HT55 said:
Primo said:
If you're lucky enough to tolerate both finasteride and minoxidil, then the big 3 will most definitely be enough to maintain your hair... only after 10-15years would you maybe need to consider adding other treatments to your regimen.
minoxidil is effective for roughly 5years, minoxidil + finasteride will be effective for 10-15years in most cases...
Just wondering whose *** you are pulling those numbers out of as they are pure speculation
They most probably present their personal "opinions" based on pieces of experience that they see on this and similar forums - the experience of screaming, desperate guys, who don't react well to medications. Sometimes I tell myself that I should stop visiting these forums, because reading the crap here only makes me paranoid and depressive. For Goodness sake, I have been on minoxidil since 1997, and I still have kept my Norwood 2.5 hairline! And until 2008, when I switched to 5% Kirkland (mainly from financial reasons), I used only the 2% version! That has been 15,5 years! Recently, I met a guy, who has been on 2% minoxidil since early 90's! I seriously doubt that we would be rare anomalies.
Not a long time ago, I saw nice graphs depicting how both finasteride and minoxidil lose their effectiveness after 5 years of treatment. Wow, now we have a new study of Rossi et al. showing that finasteride is still efective after 10 years, and in 21% patients, its efficiacy still has been increasing with the length of the cure!
http://www.ncbi.nlm.nih.gov/pubmed/21910805
So where did the previous researchers make a mistake?
Minoxidil turned out to be less effective than finasteride in studies, sure, but it was 5% minoxidil. Therefore, it doesn't mean that minoxidil is less effective than finasteride. It only means that the 5% version is still sub-optimal. And don't tell me that "it doesn't address the underlying cause of baldness" or similar rubbish. It works in a non-hormonal way, but it doesn't mean that it works less.
So, I would be glad, if all the self-proclaimed experts went to hell with their numbers, studies, graphs and other dubious mythologies, and didn't plunge people into depression. I repeat again: Considering that the 5% minoxidil version is generally weaker than finasteride, it is understandable that the number of screaming unfortunates having unsuccessfully used minoxidil will be higher than in finasteride. These people disproportionately gather on internet forums, which makes an impression that their experience is universal.

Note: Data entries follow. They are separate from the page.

(** * UK capital gains tax engine: a shallow embedding of [src/lib/cgt-engine.js]

    The development follows the engine file top to bottom: numbers and
    rounding, dates, the tax-year table, the transaction normalizer, the
    disposal matcher with its Section 104 pool, and the report.

    Conventions of the embedding.
    - A JavaScript number is an exact rational ([Q]): sums, products and
      [round2dp] are exact, where the engine computes them in binary
      floating point.  [NaN] and the infinities are not represented.  The
      only raw field that the engine reads without a [|| default] guard is
      [totalAmount], which is therefore typed as "null or a number".
      Where the sign of a rounding residue decides a statement (the cost
      of a pool), the matcher is taken again with every operation rounded
      to the nearest double ([Rounded], [Binary64]).
    - A text is a sequence of ASCII characters.
    - A [Date] is its millisecond timestamp; the invalid date is not
      represented.  The local time zone is taken to be UTC, so local
      calendar fields are the UTC ones and no day is shorter or longer than
      24 hours.
    - The text produced by [formatDateLocal] is kept as its three numbers
      ([DateStr]); reading it back is the ISO branch of [parseDate].
      ([dateText] writes the text out, and [parseDate_dateText] shows that
      [parseDate] reads it back so.)
    - Mutable objects shared by reference (the acquisitions whose
      [remainingQty] is decremented, the pool of a symbol) are a store that
      is threaded through the functions; an acquisition is addressed by its
      position in the [buys] array.
    - The wall clock ([Date.now()], [new Date()]) is an explicit argument.
    - Host functions whose result the language leaves to the implementation
      ([new Date(text)] on free text, [parseFloat] on text,
      [localeCompare]) are the fields of the class [Host]. *)

From Stdlib Require Import ZArith QArith Qround Qabs List String Ascii Bool.
From Stdlib Require Import Lia Lqa DecimalString Morphisms Setoid Permutation Sorted.
From Stdlib Require Import Qpower.
From Stdlib Require Floats.
Import ListNotations.

Open Scope Q_scope.

(** ** Numbers *)

Definition Qltb (x y : Q) : bool := negb (Qle_bool y x).

Definition mathMin (x y : Q) : Q := if Qle_bool x y then x else y.
Definition mathMax (x y : Q) : Q := if Qle_bool x y then y else x.

(** [Math.round]: nearest integer, a tie goes up. *)
Definition mathRound (x : Q) : Z := Qfloor (x + (1 # 2)).

Definition round2dp (num : Q) : Q := inject_Z (mathRound (num * 100)) / 100.

(** [x || d] on numbers: zero is falsy. *)
Definition orNum (x d : Q) : Q := if Qeq_bool x 0 then d else x.

(** [x || d] where [x] may be absent ([undefined], or [NaN]). *)
Definition orDefault (x : option Q) (d : Q) : Q :=
  match x with
  | Some v => orNum v d
  | None => d
  end.

Definition sumQ (l : list Q) : Q := fold_left Qplus l 0.

(** A value with at most two decimals. *)
Definition is2dp (x : Q) : Prop := exists z : Z, x == inject_Z z / 100.

(** ** Dates *)

Record Date := mkDate { getTime : Z }.

Definition msPerDay : Z := (24 * 60 * 60 * 1000)%Z.

(** Days since 1970-01-01 of a proleptic Gregorian date, [m] in 1..12. *)
Definition daysFromCivil (y m d : Z) : Z :=
  let y' := if (m <=? 2)%Z then (y - 1)%Z else y in
  let era := (y' / 400)%Z in
  let yoe := (y' - era * 400)%Z in
  let mp := if (2 <? m)%Z then (m - 3)%Z else (m + 9)%Z in
  let doy := ((153 * mp + 2) / 5 + d - 1)%Z in
  let doe := (yoe * 365 + yoe / 4 - yoe / 100 + doy)%Z in
  (era * 146097 + doe - 719468)%Z.

(** The inverse: year, month (1..12) and day of a day number. *)
Definition civilFromDays (z0 : Z) : Z * Z * Z :=
  let z := (z0 + 719468)%Z in
  let era := (z / 146097)%Z in
  let doe := (z - era * 146097)%Z in
  let yoe := ((doe - doe / 1460 + doe / 36524 - doe / 146096) / 365)%Z in
  let y := (yoe + era * 400)%Z in
  let doy := (doe - (365 * yoe + yoe / 4 - yoe / 100))%Z in
  let mp := ((5 * doy + 2) / 153)%Z in
  let d := (doy - (153 * mp + 2) / 5 + 1)%Z in
  let m := if (mp <? 10)%Z then (mp + 3)%Z else (mp - 9)%Z in
  (if (m <=? 2)%Z then (y + 1)%Z else y, m, d).

Definition dayNumber (date : Date) : Z := (getTime date / msPerDay)%Z.

Definition getFullYear (date : Date) : Z :=
  let '(y, _, _) := civilFromDays (dayNumber date) in y.

(** Zero-based, as in JavaScript. *)
Definition getMonth (date : Date) : Z :=
  let '(_, m, _) := civilFromDays (dayNumber date) in (m - 1)%Z.

Definition getDate (date : Date) : Z :=
  let '(_, _, d) := civilFromDays (dayNumber date) in d.

(** [new Date(year, monthIndex, day)]: midnight of that day; a month index
    or a day out of range carries over, and a year in 0..99 means 19xx.
    The midnight is the one of UTC, as local time is taken to be: on a host
    ahead of UTC the engine's date is earlier than [isoDate] of the same
    day, which is not represented. *)
Definition newDate (year monthIndex day : Z) : Date :=
  let year' := if ((0 <=? year) && (year <=? 99))%Z then (1900 + year)%Z else year in
  let ym := (year' + monthIndex / 12)%Z in
  let mn := (monthIndex mod 12)%Z in
  mkDate ((daysFromCivil ym (mn + 1) 1 + day - 1) * msPerDay)%Z.

(** [new Date("YYYY-MM-DD")] as written in the tax-year table. *)
Definition isoDate (y m d : Z) : Date :=
  mkDate (daysFromCivil y m d * msPerDay)%Z.

Definition dateLt (a b : Date) : bool := (getTime a <? getTime b)%Z.
Definition dateLe (a b : Date) : bool := (getTime a <=? getTime b)%Z.

(** The text [YYYY-MM-DD], kept as its numbers (month 1..12). *)
Record DateStr := mkDateStr { ds_year : Z; ds_month : Z; ds_day : Z }.

Definition formatDateLocal (date : Date) : DateStr :=
  mkDateStr (getFullYear date) (getMonth date + 1) (getDate date).

(** [parseDate] on a text written by [formatDateLocal]. *)
Definition parseDateStr (s : DateStr) : Date :=
  newDate (ds_year s) (ds_month s - 1) (ds_day s).

Definition isSameDay (date1 date2 : Date) : bool :=
  ((getFullYear date1 =? getFullYear date2) &&
   (getMonth date1 =? getMonth date2) &&
   (getDate date1 =? getDate date2))%Z.

Definition getDaysDifference (date1 date2 : Date) : Z :=
  let oneDay := msPerDay in
  mathRound (inject_Z (getTime date2 - getTime date1) / inject_Z oneDay).

(** ** Host functions *)

Class Host := {
  (** [new Date(text)] for a text none of the engine's patterns matches;
      [None] is the invalid date. *)
  dateParseFallback : string -> option Date;
  (** [parseFloat] on a text; [None] is [NaN]. *)
  parseFloatText : string -> option Q;
  (** [a.localeCompare(b)]. *)
  localeCompare : string -> string -> comparison
}.

(** ** Text helpers *)

Definition isDigit (c : ascii) : bool :=
  let n := nat_of_ascii c in (48 <=? n)%nat && (n <=? 57)%nat.

(** The white space that [trim] strips, among the ASCII characters: the
    space and the controls from TAB to CR. *)
Definition isSpace (c : ascii) : bool :=
  let n := nat_of_ascii c in
  (n =? 32)%nat || ((9 <=? n)%nat && (n <=? 13)%nat).

Definition upperChar (c : ascii) : ascii :=
  let n := nat_of_ascii c in
  if (97 <=? n)%nat && (n <=? 122)%nat then ascii_of_nat (n - 32) else c.

Fixpoint dropSpaces (s : list ascii) : list ascii :=
  match s with
  | c :: s' => if isSpace c then dropSpaces s' else s
  | [] => []
  end.

Definition trimChars (s : list ascii) : list ascii :=
  rev (dropSpaces (rev (dropSpaces s))).

Definition trim (s : string) : string :=
  string_of_list_ascii (trimChars (list_ascii_of_string s)).

Definition toUpperCase (s : string) : string :=
  string_of_list_ascii (map upperChar (list_ascii_of_string s)).

(** [parseInt] on a run of decimal digits. *)
Definition parseInt (ds : list ascii) : Z :=
  fold_left (fun acc c => (acc * 10 + Z.of_nat (nat_of_ascii c - 48))%Z) ds 0%Z.

(** [\d{lo,hi}], greedy: the digits taken and the rest. *)
Fixpoint takeDigits (hi : nat) (s : list ascii) : list ascii * list ascii :=
  match hi, s with
  | S hi', c :: s' =>
      if isDigit c
      then let '(ds, rest) := takeDigits hi' s' in (c :: ds, rest)
      else ([], s)
  | _, _ => ([], s)
  end.

Definition digits (lo hi : nat) (s : list ascii) : option (list ascii * list ascii) :=
  let '(ds, rest) := takeDigits hi s in
  if (lo <=? List.length ds)%nat then Some (ds, rest) else None.

Definition expect (c : ascii) (s : list ascii) : option (list ascii) :=
  match s with
  | c' :: s' => if Ascii.eqb c c' then Some s' else None
  | [] => None
  end.

Definition atEnd (s : list ascii) : bool :=
  match s with [] => true | _ => false end.

(** [bind] of the option monad, for the pattern matchers. *)
Definition obind {A B} (x : option A) (f : A -> option B) : option B :=
  match x with Some a => f a | None => None end.

Notation "x <- e ;; k" := (obind e (fun x => k))
  (at level 61, e at next level, right associativity).
Notation "' p <- e ;; k" := (obind e (fun x => let 'p := x in k))
  (at level 61, p pattern, e at next level, right associativity).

Furthermore, there is another important factor: It is much easier to take a pill than to apply something on your head regularly for many years. I myself started to flunk my everyday's treatment after several years, but fortunately, I am sufficiently paranoid and hence I quickly returned to my regular regimen, after I felt that I was losing hair. I also noticed that the regimen of many guys is chaotic. They interrupt it from time to time, use different stuffs, or even come with such silly theories that you must preventively stop the treatment for some time, or your body will adapt to it LOL No wonder that such geniuses lose hair. I must also add that there may be a huge difference, when you start the treatment immediately after you observe first signs of male pattern baldness (as I did), and when you start the treatment in the stage of Norwood 3 or even Norwood 5.
Frankly, it would never occur to me that minoxidil should ever stop working. The 2% version produced no regrowth, but stabilized it. And when I switched to 5%Kirkland, I regrew few thin hairs during the initial months, which suggested that 5% minoxidil in 2008 worked noticeably better than 2% minoxidil in 1997. No significant loss of efficiacy over 11 years, apparently. But after visiting internet forums I already became so paranoid that I mix my 5% Kirkland with the 15% EssenGen version to make a 6% concentration. To have better sleep.